The concept is genius - using Booth's first driving lesson. Driving has always been a big part of the show (my mind immediately goes to the episode The Woman At The Airport, where Booth looked particularly miffed that Brennan was driving) so it was great to see that utilised. it was a subtle 'first' to use which i think mad the story so much more realistic.

Towards the end, your explanation of how his first driving lesson led to him being the way he is now is totally believable. You have definately met the challenge here.

In the characterisation category - I think you captured a teenage Booth particularly well. It can be difficult to imagine a character when they were younger when you don't have a whole lot of information to base it on. But here, I can totally picture it :)

I also liked the way you described his older brother and how Booth related (or didn't) to him. We don't know much about that character yet so it will be interesting to see how close you got when he makes an appearance on the show.

Booth's father was also a good character. The way he spoke and the words you chose seemed to fit very well. And I love how you portrayed him so proud of his son. Again, we don't know much about the Booth family so you did a good job creating a character from very little information.
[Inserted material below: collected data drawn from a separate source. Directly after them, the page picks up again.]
(** * smoothswap: the DCA scheduling and swap-execution engine

    A shallow embedding of [src/hooks/useDCA.ts], [src/services/realSwapService.ts],
    [src/config/constants.ts] and [src/types/index.ts], with the slider's
    drag handler of [src/components/GameSlider.tsx] and the manual swap of
    [src/components/InvisibleSwapTransaction.tsx].

    JavaScript numbers are IEEE-754 binary64 values, so they are embedded as
    Rocq's primitive [float]s and every arithmetic step of the source is the
    same rounding step here.  Strings are [string]s of bytes. *)

From Stdlib Require Import ZArith List String Ascii Bool Lia.
From Stdlib Require Import PrimFloat SpecFloat FloatOps FloatAxioms Uint63.
From Stdlib Require Import DecimalString.
Import ListNotations.

Local Open Scope string_scope.
Local Open Scope Z_scope.

Set Warnings "-inexact-float".

(** ** The JavaScript built-ins the source relies on *)

Module JS.

Definition number := float.
Bind Scope float_scope with number.

(** The exact integer [n] as a number; exact for |n| < 2^53. *)
Definition of_Z (n : Z) : number :=
  SF2Prim (binary_normalize prec emax n 0 false).

(** [Some n] when the number is finite and integral with value [n]. *)
Definition integer_value (x : number) : option Z :=
  match Prim2SF x with
  | S754_zero _ => Some 0
  | S754_finite s m e =>
      let v := if s then Z.neg m else Z.pos m in
      if 0 <=? e then Some (v * 2 ^ e)
      else if (v mod 2 ^ (- e)) =? 0 then Some (v / 2 ^ (- e)) else None
  | _ => None
  end.

(** [Math.round]: the integer closest to [x], ties towards +Infinity;
    NaN, the infinities and the zeros are returned as they are, and a
    result of zero keeps the sign of [x]. *)
Definition Math_round (x : number) : number :=
  match Prim2SF x with
  | S754_finite s m e =>
      if 0 <=? e then x
      else
        let d := 2 ^ (- e) in
        let v := if s then Z.neg m else Z.pos m in
        let n := (2 * v + d) / (2 * d) in
        if n =? 0 then (if s then neg_zero else zero) else of_Z n
  | _ => x
  end.

(** [Math.floor], with the same conventions. *)
Definition Math_floor (x : number) : number :=
  match Prim2SF x with
  | S754_finite s m e =>
      if 0 <=? e then x
      else
        let n := (if s then Z.neg m else Z.pos m) / 2 ^ (- e) in
        if n =? 0 then (if s then neg_zero else zero) else of_Z n
  | _ => x
  end.

(** [Math.max] of two numbers: NaN if either is NaN, and +0 above -0. *)
Definition Math_max (x y : number) : number :=
  if is_nan x then x
  else if is_nan y then y
  else if (x <? y)%float then y
  else if (y <? x)%float then x
  else if get_sign x then y else x.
As is becoming standard, your actual writing is really good. It flows from sentence to sentence and paragraph to paragraph. The descriptions are vivid and I have no trouble visualising the scene before me.

My favourite line in the whole fic is one from Jared.
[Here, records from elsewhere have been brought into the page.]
(** A delete is flushed alone only when the commit after it succeeds and
    the commit after the insert fails. *)
Lemma d_r_page_delete_alone (req : Request) (db : Database) (row : nat) :
  statements (handle RDeductions req db) = [DeleteSalaryRecord row] ->
  exists later, commit_outcomes req = true :: false :: later.
Proof.
  unfold handle, handler_of, login_required, serve, d_r_page.
  destruct (is_authenticated (current_user req)); [| discriminate].
  destruct (negb (is_accounts (current_user req))
            && negb (is_admin (current_user req))); [discriminate |].
  destruct (method req); [discriminate |].
  unfold d_r_post.
  destruct (form_get (form req) "employee_name") as [staff_db_id|];
    [| destruct (form_get (form req) "salary_month"); discriminate].
  destruct (form_get (form req) "salary_month") as [month_str|];
    [| discriminate].
  destruct (Py.truthy staff_db_id && Py.truthy month_str); [| discriminate].
  run_more.
  destruct (parse_year_month month_str) as [[year month]|]; [| discriminate].
  destruct (py_int staff_db_id) as [pk|]; [| discriminate].
  destruct (staff_get pk db) as [s|]; [| discriminate].
  destruct (read_deductions_run (form req)) as (rd & Hrd & _). rewrite Hrd.
  destruct rd as [e|d]; [discriminate |].
  destruct (read_reimbursements_run (form req)) as (rr & Hrr & _). rewrite Hrr.
  destruct rr as [e|rb]; [discriminate |].
  destruct (salary_record_first (Staff.id s) month year db) as [[row0 old]|];
    (destruct (calculate_salary_components _) as [e|res]; [discriminate |]);
    destruct (commit_outcomes req) as [|[|] [|[|] later]]; run_more;
    intros H; try discriminate; eexists; reflexivity.
Qed.

(** X5: [d_r_page] leaves the table with the old record deleted and the new
    one missing only when the commit after the delete succeeds and the
    commit after the insert fails; when no commit fails, a request either
    changes nothing or completes the save: the record stored for the key,
    if any, is deleted and the new record is added. *)
Theorem d_r_page_partial_only_on_failed_insert
        (req : Request) (db : Database) :
  (forall row,
      statements (handle RDeductions req db) = [DeleteSalaryRecord row] ->
      exists later, commit_outcomes req = true :: false :: later)
  /\ ((forall b, In b (commit_outcomes req) -> b = true) ->
      (statements (handle RDeductions req db) = []
       /\ database (handle RDeductions req db) = db)
      \/ exists r,
          In (InsertSalaryRecord r) (statements (handle RDeductions req db))
          /\ supersedes db (handle RDeductions req db) r).
Proof.
  split; [intros row; apply d_r_page_delete_alone |].
  intros Hok.
  destruct (handle_d_r_cases req db)
    as [_ Hst Hdb | p e _ _ Hst Hdb _ _ | p res row old _ _ _ _ Hst _ _ _
        | p res _ _ _ Hst _ _ _].
  - left. split; assumption.
  - left. split; assumption.
  - exfalso.
    destruct (d_r_page_delete_alone req db row Hst) as (later & Hout).
    assert (H : false = true)
      by (apply Hok; rewrite Hout; right; left; reflexivity).
    discriminate.
  - right. exists (prep_record p res).
    assert (Hin : In (InsertSalaryRecord (prep_record p res))
                     (statements (handle RDeductions req db))).
    { rewrite Hst. apply in_or_app. right. left. reflexivity. }
    split; [exact Hin | apply d_r_page_supersedes, Hin].
Qed.

(** X6: the record [d_r_page] saves carries the LOP days that were stored
    for its key before the request (0 when none were), the seven deductions
    as read from the form, and the amounts the engine returned. *)
Theorem d_r_page_saved_record_content
        (req : Request) (db : Database) (r : SalaryRecord.t) :
  In (InsertSalaryRecord r) (statements (handle RDeductions req db)) ->
  SalaryRecord.lop_days r
  = match salary_record_first (SalaryRecord.staff_id r) (SalaryRecord.month r)
                              (SalaryRecord.year r) db with
    | Some (_, stored) => SalaryRecord.lop_days stored
    | None => Some 0%Q
    end
  /\ (exists d,
        deductions_read (form req) d
        /\ SalaryRecord.it r = Some (Deductions.it d)
        /\ SalaryRecord.loan r = Some (Deductions.loan d)
        /\ SalaryRecord.advance r = Some (Deductions.advance d)
        /\ SalaryRecord.uniform r = Some (Deductions.uniform d)
        /\ SalaryRecord.cd r = Some (Deductions.cd d)
        /\ SalaryRecord.hostel r = Some (Deductions.hostel d)
        /\ SalaryRecord.misc r = Some (Deductions.misc d))
  /\ exists a res,
      engine_calls (handle RDeductions req db) = [a]
      /\ calculate_salary_components a = inr res
      /\ Args.lop_days a = SalaryRecord.lop_days r
      /\ SalaryRecord.gross_salary r = Components.gross_salary res
      /\ SalaryRecord.lop_amount r = Some (Components.lop_amount res)
      /\ SalaryRecord.epf r = Some (Components.epf res)
      /\ SalaryRecord.esi r = Some (Components.esi res)
      /\ SalaryRecord.total_deductions r
         = Some (Components.total_deductions res)
      /\ SalaryRecord.total_reimbursements r
         = Some (Components.total_reimbursements res).
Proof.
  intros Hin.
  destruct (d_r_page_saved req db r Hin)
    as (p & res & Hp & Hc & Hres & -> & _).
  destruct Hp as (_ & _ & _ & _ & Hex & Hd & _).
  split; [| split].
  - cbn. rewrite Hex. reflexivity.
  - exists (prep_deductions p). cbn. repeat split; try reflexivity; apply Hd.
  - exists (prep_args p), res. cbn. repeat split; assumption.
Qed.

(** X7: an authorised POST to [d_r_page] without a staff or month selection,
    or for a staff key no staff row has, is turned back to the form with an
    error message; the engine is not called and nothing is written. *)
Theorem d_r_page_rejects_selection (req : Request) (db : Database) :
  authorized RDeductions (current_user req) = true ->
  method req = POST ->
  (Py.truthy_opt (form_get (form req) "employee_name")
   && Py.truthy_opt (form_get (form req) "salary_month") = false
   -> flashes (handle RDeductions req db)
      = [{| msg := MissingSelection; category := "error" |}]
      /\ response (handle RDeductions req db)
         = inr (Redirect "routes.d_r_page")
      /\ engine_calls (handle RDeductions req db) = []
      /\ database (handle RDeductions req db) = db)
  /\ (forall staff_db_id month_str period pk,
         form_get (form req) "employee_name" = Some staff_db_id ->
         form_get (form req) "salary_month" = Some month_str ->
         Py.truthy staff_db_id && Py.truthy month_str = true ->
         parse_year_month month_str = Some period ->
         py_int staff_db_id = Some pk ->
         staff_get pk db = None ->
         flashes (handle RDeductions req db)
         = [{| msg := InvalidStaff; category := "error" |}]
         /\ response (handle RDeductions req db)
            = inr (Redirect "routes.d_r_page")
         /\ engine_calls (handle RDeductions req db) = []
         /\ database (handle RDeductions req db) = db).
Proof.
  intros Hauth Hpost.
  unfold authorized in Hauth. apply andb_true_iff in Hauth as [Hlogin Hrole].
  unfold handle, handler_of, login_required, serve, d_r_page.
  rewrite Hlogin, Hpost.
  replace (negb (is_accounts (current_user req))
           && negb (is_admin (current_user req))) with false
    by (destruct (is_accounts (current_user req)),
                 (is_admin (current_user req)); try discriminate;
        reflexivity).
  unfold d_r_post. split.
  - destruct (form_get (form req) "employee_name") as [a|],
             (form_get (form req) "salary_month") as [b|];
      cbn [Py.truthy_opt]; intros H; try rewrite H; repeat split.
  - intros staff_db_id month_str [year month] pk -> -> -> Hym Hpk Hget.
    run_more. rewrite Hym, Hpk, Hget. repeat split.
Qed.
""What're you doing, Seeley? Feeling her up like she’s your girlfriend?" Jared smirked.

I also loved the humerous descriptions and conversation between Booth and his dad as he taught him to drive. The whole turning the engine on and off was really funny (probably because I remember you telling me you had to do that lol), as was the...

"You make a left turn."

"I do a what?"

"A left turn. You know, you turn the wheel to the left so that the car will go that way?"

All in all a fantastic piece and if you don't place in the challenge I'll be very surprised :)
gator-md chapter 1 . 7/31/2007

This is a great take on the challenge...And considering the personal experience you've had recently with the subject, you have done a great job describing the event. I also like how you have drawn Booth's dad...I can't wait until we find out more about his family, particularly the Jared dynamic. I think this does a great job of expanding on what is already established on the show with regards to Jared and spoilers for next season, as well as offering insight into why Booth has to drive. Control is a huge part of Booth's personality and this does a great job of explaining why. Great entry. Nicely done.